Role of immune serum and complement in stimulation of the metabolic burst of human neutrophils by Plasmodium falciparum.

Interaction between human neutrophils (polymorphonuclear leukocytes [PMN]) and Plasmodium falciparum in the natural defense of the host remains to be elucidated. In patients with acute malaria, oxygen consumption (QO2) of PMN at rest and after stimulation by zymosan was significantly increased compared with that in the controls. With 10% immune serum, both QO2 and chemiluminescence of normal PMN were significantly increased after stimulation by a P. falciparum erythrocyte culture. This activation was not observed with a nonparasitized erythrocyte culture and was correlated with parasitemia. Immune serum and complement were required to trigger this metabolic activation of normal PMN. With normal serum or heat-inactivated immune serum, a parasitized erythrocyte culture did not significantly stimulate QO2 or chemiluminescence of normal PMN. The classical complement pathway was essential for this stimulation, whereas the alternate pathway was less involved.

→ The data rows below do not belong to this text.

Lemma maybeAssoc_calls_never_mutate_witness :
  let format : Options := {[ "decimals" := VNum (Num 2%Q) ]} in
  let σ : Heap.heap := {[ 1%positive := format ]} in
  let calls :=
    [(Heap.RObj 1%positive, "compact", VBool true);
     (Heap.RNull, "compact", VBool true);
     (Heap.RObj 1%positive, "compact", VBool false)] in
  let σ' := (maybeAssocAll Heap.cloneAssoc σ calls).1 in
  σ' !! 1%positive = Some format
  /\ Forall2 (fun expected r => Heap.deref σ' r = expected)
       [present (<["compact" := VBool true]> format);
        null;
        present (<["compact" := VBool false]> format)]
       (maybeAssocAll Heap.cloneAssoc σ calls).2.
Proof.
  intros format σ calls σ'.
  destruct (maybeAssoc_calls_never_mutate Heap.cloneAssoc σ calls
              cloneAssoc_contract) as [Hkept Hresults].
  { repeat constructor; by eexists. }
  split; [by apply Hkept|].
  fold σ' in Hresults. subst calls.
  remember ((maybeAssocAll Heap.cloneAssoc σ _).2) as results eqn:Heq.
  clear Heq.
  apply Forall2_cons_inv_l in Hresults as (r1 & rs1 & H1 & Hresults & ->).
  apply Forall2_cons_inv_l in Hresults as (r2 & rs2 & H2 & Hresults & ->).
  apply Forall2_cons_inv_l in Hresults as (r3 & rs3 & H3 & Hresults & ->).
  apply Forall2_nil_inv_l in Hresults as ->.
  repeat constructor; done.
Defined.

(** X10. When [settings.y.format] is present, the value labels are
    formatted with a copy of it in which [compact] is the render's own
    decision, whatever [compact] the caller had put there, and in which
    every other option is the caller's. *)
Theorem caller_compact_option_is_overridden
    {U : Utils} (props : XYChartProps) (format : Options) :
  y_format (settings_y (props_settings props)) = present format ->
  exists used : Options,
    (forall v, valueFormatter props v = formatNumber v (present used))
    /\ used !! "compact" = Some (VBool (compact props))
    /\ forall key, key <> "compact" -> used !! key = format !! key.
Proof.
  intros Hformat. exists (<["compact" := VBool (compact props)]> format).
  split; [|split].
  - intros v. unfold valueFormatter. by rewrite Hformat.
  - apply lookup_insert_eq.
  - intros key Hkey. by apply lookup_insert_ne.
Qed.

Lemma caller_compact_option_is_overridden_witness :
  let settings :=
    {| settings_x :=
         {| x_type := linear; x_format := undefined; x_tick_display := None |};
       settings_y :=
         {| y_type := yLinear;
            y_format := present {[ "compact" := VBool true ]} |};
       settings_stacking := None;
       settings_goal := None;
       settings_show_values := Some true;
       settings_labels :=
         {| labels_left := None; labels_right := None;
            labels_bottom := None |} |} in
  let chart := Sample.chart [Sample.lineOnLeft] settings in
  compact (U := Sample.utils) chart = false
  /\ valueFormatter (U := Sample.utils) chart (Num 12000%Q) = "12000".
Proof.
  intros settings chart. split; [reflexivity|].
  destruct (caller_compact_option_is_overridden (U := Sample.utils) chart
              {[ "compact" := VBool true ]} eq_refl)
    as (used & Hformatter & Hcompact & _).
  rewrite Hformatter. simpl. unfold Sample.formatNumber, Sample.wantsCompact.
  by rewrite Hcompact.
Defined.

(** X11. [maybeAssoc] composes as an update should: a second call on the
    same key replaces the first; calls on different keys commute; a call
    never turns an absent collection into a present one, nor a present
    one into an absent one; and what is read back at the key is the
    value. *)
Theorem maybeAssoc_composes (collection : nullable Options)
    (key key' : string) (v v' : value) :
  maybeAssoc (maybeAssoc collection key v) key v'
  = maybeAssoc collection key v'
  /\ (key <> key' ->
      maybeAssoc (maybeAssoc collection key v) key' v'
      = maybeAssoc (maybeAssoc collection key' v') key v)
  /\ isNullish (maybeAssoc collection key v) = isNullish collection
  /\ (forall o, maybeAssoc collection key v = present o -> o !! key = Some v).
Proof.
  destruct collection as [| |o]; repeat split; try done.
  - unfold maybeAssoc, assoc. simpl. by rewrite insert_insert_eq.
  - intros Hne. unfold maybeAssoc, assoc. simpl.
    by rewrite insert_insert_ne.
  - intros o' [= <-]. apply lookup_insert_eq.
Qed.

Lemma maybeAssoc_composes_witness :
  maybeAssoc (maybeAssoc (present {[ "decimals" := VNum (Num 2%Q) ]})
                "compact" (VBool true)) "currency" (VStr "USD")
  = maybeAssoc (maybeAssoc (present {[ "decimals" := VNum (Num 2%Q) ]})
                  "currency" (VStr "USD")) "compact" (VBool true).
Proof.
  destruct (maybeAssoc_composes (present {[ "decimals" := VNum (Num 2%Q) ]})
              "compact" "currency" (VBool true) (VStr "USD"))
    as (_ & Hcommute & _).
  by apply Hcommute.
Defined.

(* ================================================================== *)
(** * Further properties of the [Aggregation] clause *)
(* ================================================================== *)

Section AggregationMore.

Import Aggregation.

Variable E : Imports.

Lemma isString_true (v : value) (s : string) :
  isString v s = true <-> v = VStr s.
Proof.
  destruct v; simpl; try (split; done).
  rewrite String.eqb_eq. split; congruence.
Qed.

End AggregationMore.

(** X12. [columnName()] never yields [undefined], an empty string or any
    other falsy value but [null]: whatever the clause, the result is
    [null] or a truthy value. *)
Theorem columnName_is_null_or_truthy
    (E : Aggregation.Imports) (fuel : nat) (this : Aggregation.Clause)
    (v : value) :
  Aggregation.columnName E fuel this = Some v ->
  v = VNull \/ truthyValue v = true.
Proof.
  revert this. induction fuel as [|fuel IH]; intros this; [done|].
  cbn [Aggregation.columnName].
  destruct (truthyValue (prop (Aggregation.options this) "display-name"))
    eqn:Hname.
  { intros [= <-]. by right. }
  destruct (Aggregation.isCustom E (Aggregation.aggregation E this)).
  { intros [= <-]. by right. }
  destruct (Aggregation.isMetric (Aggregation.aggregation E this)).
  { destruct (Aggregation.metric E (Aggregation.aggregation E this));
      [apply IH|].
    intros [= <-]. by left. }
  destruct (Aggregation.isStandard E (Aggregation.aggregation E this));
    [|intros [= <-]; by left].
  destruct (Aggregation.short E (S fuel) this) as [s|]; [|done]. simpl.
  destruct (truthyValue s) eqn:Hs; [|intros [= <-]; by left].
  intros [= <-]. right. by destruct (Aggregation.isString s "distinct").
Qed.

Lemma columnName_is_null_or_truthy_witness :
  truthyValue (VStr "count") = true
  /\ Aggregation.columnName Aggregation.sampleImports 1
       [VStr "metric"; VNum (Num 3%Q)] = Some VNull.
Proof.
  split; [|reflexivity].
  destruct (columnName_is_null_or_truthy Aggregation.sampleImports 1
              [VStr "distinct"] (VStr "count") eq_refl) as [Hnull|Htruthy];
    [discriminate Hnull | exact Htruthy].
Defined.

Hyperimmune sera from subjects residing in endemic areas were more able to trigger the metabolic burst than were immune sera from subjects from other sources. The use of synchronous cultures showed that PMN were more stimulated by cultures rich in merozoites than by the same cultures which contained only intraerythrocytic forms. Giemsa staining showed granules of hemozoin and occasional merozoites or parasitized erythrocytes within PMN. This increase in production of activated oxygen radicals could damage intra-or extraphagocytic parasitic forms. As P. falciparum is sensitive to oxidant stress and PMN is the phagocyte with the most intense metabolic burst, the role of PMN in defense against malaria should be considered.